Disclaimer: For those late to the party, I’m reading all of the Bible in a year and my friend Bryan has invited me to blog about it. The intention was to start in June because the readings are mapped June-May, but I was out of the country for a bit and wasn’t able to get things off the ground. So, for now I’m doing two readings a day to catch up.
Daily Scripture readings for June, reading set #6:
– Genesis, chapters 15-17
– Psalm, chapter 6
– Matthew 3:13-17
– Acts 4:1-22
Genesis 15:6 is a verse the apostle Paul uses heavily in his Romans chapter 4 argument, and it’s interesting to read it in its original context.
Acts 4:19-20 is a compelling statement from the apostle Peter, and one that I need to remind myself of constantly: “Whether it is right to listen to you rather than to God you must judge, for we cannot but speak of what we have seen and heard.”
Readings for June, set #7:
– Genesis, chapters 18-20
– Psalm, chapter 7
– Matthew 4:1-11
– Acts 4:23-37
Genesis 20 finds God calling Abimelech to account for taking Abraham’s wife to be his own wife, and Abimelech pleads innocence because Abraham had lied to him by claiming that Sarah was only his sister. God then drops this astounding statement: “Yes, I know that you have done this in the integrity of your heart, and it was I who kept you from sinning against me. Therefore I did not let you touch her” (vs 6). So, it seems God held Abimelech back from sin that he apparently would have otherwise committed. Does God do this with all sin, or only Abimelech’s? Does God do this for all of Abimelech’s sin, or only this one instance? The text doesn’t answer these questions, but it certainly shows God’s ability and willingness to intervene in such a way.
Furthermore, we see in Matthew 4 that Jesus is led… “BY THE SPIRIT into the wilderness to be tempted by the devil” (vs 1).

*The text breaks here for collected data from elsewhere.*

Lemma reject_duplicates_spec t :
  wp (reject_duplicates limits partition logical_key record_index sid a get keep)
    (fun _ t' => exists sample bytes,
       let count := py_len (duplicates partition record_index (get t)) in
       py_len sample <= count /\
       within_limits limits (attempt_stage a
         (rejections_recorded sample count bytes (py_len sample) t)) /\
       t' = keep (fun r => negb (superseded partition record_index (get t) r))
              (rejections_recorded sample count bytes (py_len sample) t))
    (fun _ _ => True) t.
Proof.
  unfold reject_duplicates. do 6 wp_step; [done|]. do 2 wp_step; [done|]. reflect_bools.
  do 2 wp_step. set (count := py_len (duplicates partition record_index (get t))) in *.
  set (evidence := Z.min count _) in *. set (sample := take _ _).
  assert (Hlen : py_len sample = evidence).
  { subst sample. unfold py_len. rewrite length_take.
    rewrite (Permutation_length (merge_sort_Permutation _ _)). unfold count, py_len in *. lia. }
  do 3 wp_step. exists (map (duplicate_issue logical_key record_index sid) sample), (zsum (map (duplicate_bytes logical_key) (duplicates partition record_index (get t)))).
  assert (Hlen' : py_len (map (duplicate_issue logical_key record_index sid) sample) = evidence)
    by (unfold py_len in *; by rewrite length_map).
  rewrite Hlen'. split; [lia|]. split.
  { unfold within_limits, rejections_recorded. rewrite attempt_stage_set. simpl in *. lia. }
  assert (Hget : forall x y, get (set_stage x y (set_issues (fun l => l ++ map (fun r => (a, duplicate_issue logical_key record_index sid r)) sample)
    (fun m => m) t)) = get t) by (intros; unfold set_stage; by rewrite !get_issues).
  rewrite Hget. unfold rejections_recorded. by rewrite map_map.
Qed.
End reject.

(** What [finalize_staging] leaves: [r] was staged with the counters [s]. *)
Record finalized (d : DocumentType) (r : Staged) (s : StageSummary) (r' : Staged) (s' : StageSummary) : Prop := {
  fin_rows : exists sample, r' = with_issues sample (deduplicated d r) /\
    py_len sample <= record_count r - record_count r';
  fin_records : metadata_records s' = py_len (r_documents r' : list _) /\
    store_records s' = py_len (r_stores r' : list _) /\ price_records s' = py_len (r_prices r' : list _) /\
    promotion_records s' = py_len (r_promotions r' : list _);
  fin_issues : warnings s' = warnings s /\ file_quarantines s' = file_quarantines s /\
    rejected_records s' = rejected_records s + (record_count r - record_count r')
}.

Lemma write_stage_effect sid a s t :
  staged_of sid a (write_stage a s t) = staged_of sid a t /\ attempt_stage a (write_stage a s t) = s /\
  applied_part (write_stage a s t) = applied_part t.
Proof.
  split_and!; [done| |done]. unfold write_stage, attempt_stage. simpl. by rewrite lookup_insert_eq.
Qed.

Lemma record_count_with sample r : record_count (with_issues sample r) = record_count r.
Proof. done. Qed.

Lemma staged_of_set sid a r t : r_issues r = issues_of a t -> staged_of sid a (set_staged sid r t) = r.
Proof.
  intros Hi. destruct r. unfold staged_of. simpl in *. rewrite !staged_insert_eq.
  change (issues_of a (set_staged _ _ t)) with (issues_of a t). by rewrite <- Hi.
Qed.

(** From the rows without duplicates to the summary that is stored and returned. *)
Lemma summarized sid a d t sample count bytes t1 :
  staged_of sid a t1 = with_issues sample (deduplicated d (staged_of sid a t)) ->
  attempt_stage a t1 = attempt_stage a (rejections_recorded a sample count bytes (py_len sample) t) ->
  applied_part t1 = applied_part t ->
  py_len sample <= count ->
  count = record_count (staged_of sid a t) - record_count (deduplicated d (staged_of sid a t)) ->
  let s := staging_summary sid a t1 in
  let t2 := write_stage a s t1 in
  finalized d (staged_of sid a t) (attempt_stage a t) (staged_of sid a t2) s /\
  attempt_stage a t2 = s /\ applied_part t2 = applied_part t /\
  (within_limits limits (attempt_stage a t1) -> within_limits limits s).
Proof.
  intros Hrows Hstage Happ Hlen Hcount s t2. rewrite <- (record_count_with sample (deduplicated d _)), <- Hrows in Hcount.
  destruct (write_stage_effect sid a s t1) as (E1 & E2 & E3).
  subst t2. rewrite E1, E2, E3. split_and!; [|done..]. unfold rejections_recorded in Hstage.
  rewrite attempt_stage_set in Hstage. split.
  - exists sample. split; [done|]. by rewrite <- Hcount.
  - by split_and!.
  - unfold s, staging_summary, attempt_issue_summary. rewrite Hstage, <- Hcount. simpl. split_and!; lia.
Qed.

Lemma finalize_tables_spec sid a d t :
  wp (finalize_tables limits sid a d)
    (fun s t' => finalized d (staged_of sid a t) (attempt_stage a t) (staged_of sid a t') s /\
       attempt_stage a t' = s /\ applied_part t' = applied_part t /\
       (within_limits limits (attempt_stage a t) -> within_limits limits s))
    (fun _ _ => True) t.
Proof.
  assert (Hrec : forall sample n b, staged_of sid a (rejections_recorded a sample n b (py_len sample) t)
    = with_issues sample (staged_of sid a t)).
  { intros sample n b. unfold staged_of, rejections_recorded, with_issues. simpl. f_equal.
    apply (issues_of_append a sample t). }
  unfold finalize_tables. wp_step.
  destruct (bool_decide (d = STORES)) eqn:Hs; [|destruct (is_price d) eqn:Hp; [|destruct (is_promotion d) eqn:Hpm]].
  1-3: eapply wp_mono; [by apply reject_duplicates_spec| |by intros]; cbv beta zeta;
    intros _ t' (sample & bytes & Hlen & Hlim & ->); do 4 wp_step;
    match goal with Hr : forall _ _ _, staged_of ?s ?x _ = _ |- wp (mret (staging_summary _ _ ?t1)) _ _ _ =>
      match type of Hlen with _ <= ?n =>
        destruct (summarized s x d t sample n bytes t1) as (? & ? & ? & ?) end end;
    [| | | | |wp_step; by auto]; try done.
  1,3,5: unfold keep_stores, keep_prices, keep_promotions; rewrite staged_of_set by done; rewrite Hrec;
    unfold deduplicated; rewrite Hs, ?Hp, ?Hpm; reflexivity.
  1-3: unfold deduplicated; rewrite Hs, ?Hp, ?Hpm; unfold record_count; simpl.
  - pose proof (survivors_count store_identity ss_record_index (staged (staged_stores (at_catalog t)) sid)). lia.
  - pose proof (survivors_count price_identity sp_record_index (staged (staged_prices (at_catalog t)) sid)). lia.
  - pose proof (survivors_count promotion_identity spm_record_index (staged (staged_promotions (at_promotions t)) sid)) as Hn.
    unfold survivors in Hn. lia.
  - do 5 wp_step.
    destruct (summarized sid a d t [] 0 0 t) as (? & ? & ? & ?); [..|done|by rewrite py_len_nil| |by auto].
    + unfold deduplicated. rewrite Hs, Hp, Hpm. unfold with_issues, staged_of. simpl. by rewrite app_nil_r.
    + unfold rejections_recorded. rewrite attempt_stage_set. unfold combine_stage. simpl.
      rewrite !Z.add_0_r. by destruct (attempt_stage a t).
    + unfold deduplicated. rewrite Hs, Hp, Hpm. lia.
Qed.
End finalize.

Then, Acts 4:27-28 contains a very direct statement regarding God’s sovereignty over sinful actions: “For truly in this city there were gathered together against your holy servant Jesus, whom you anointed, both Herod and Pontius Pilate, along with the Gentiles and the peoples of Israel, to do whatever your hand and your plan had predestined to take place.” Does God’s sovereignty extend to any/all of Herod and Pilate’s actions, or only those pertaining to Jesus’ death? Peter’s statement doesn’t answer that question, but it does make absolutely clear that, regarding Jesus’ death, Herod and Pilate do exactly what God has decided they will do.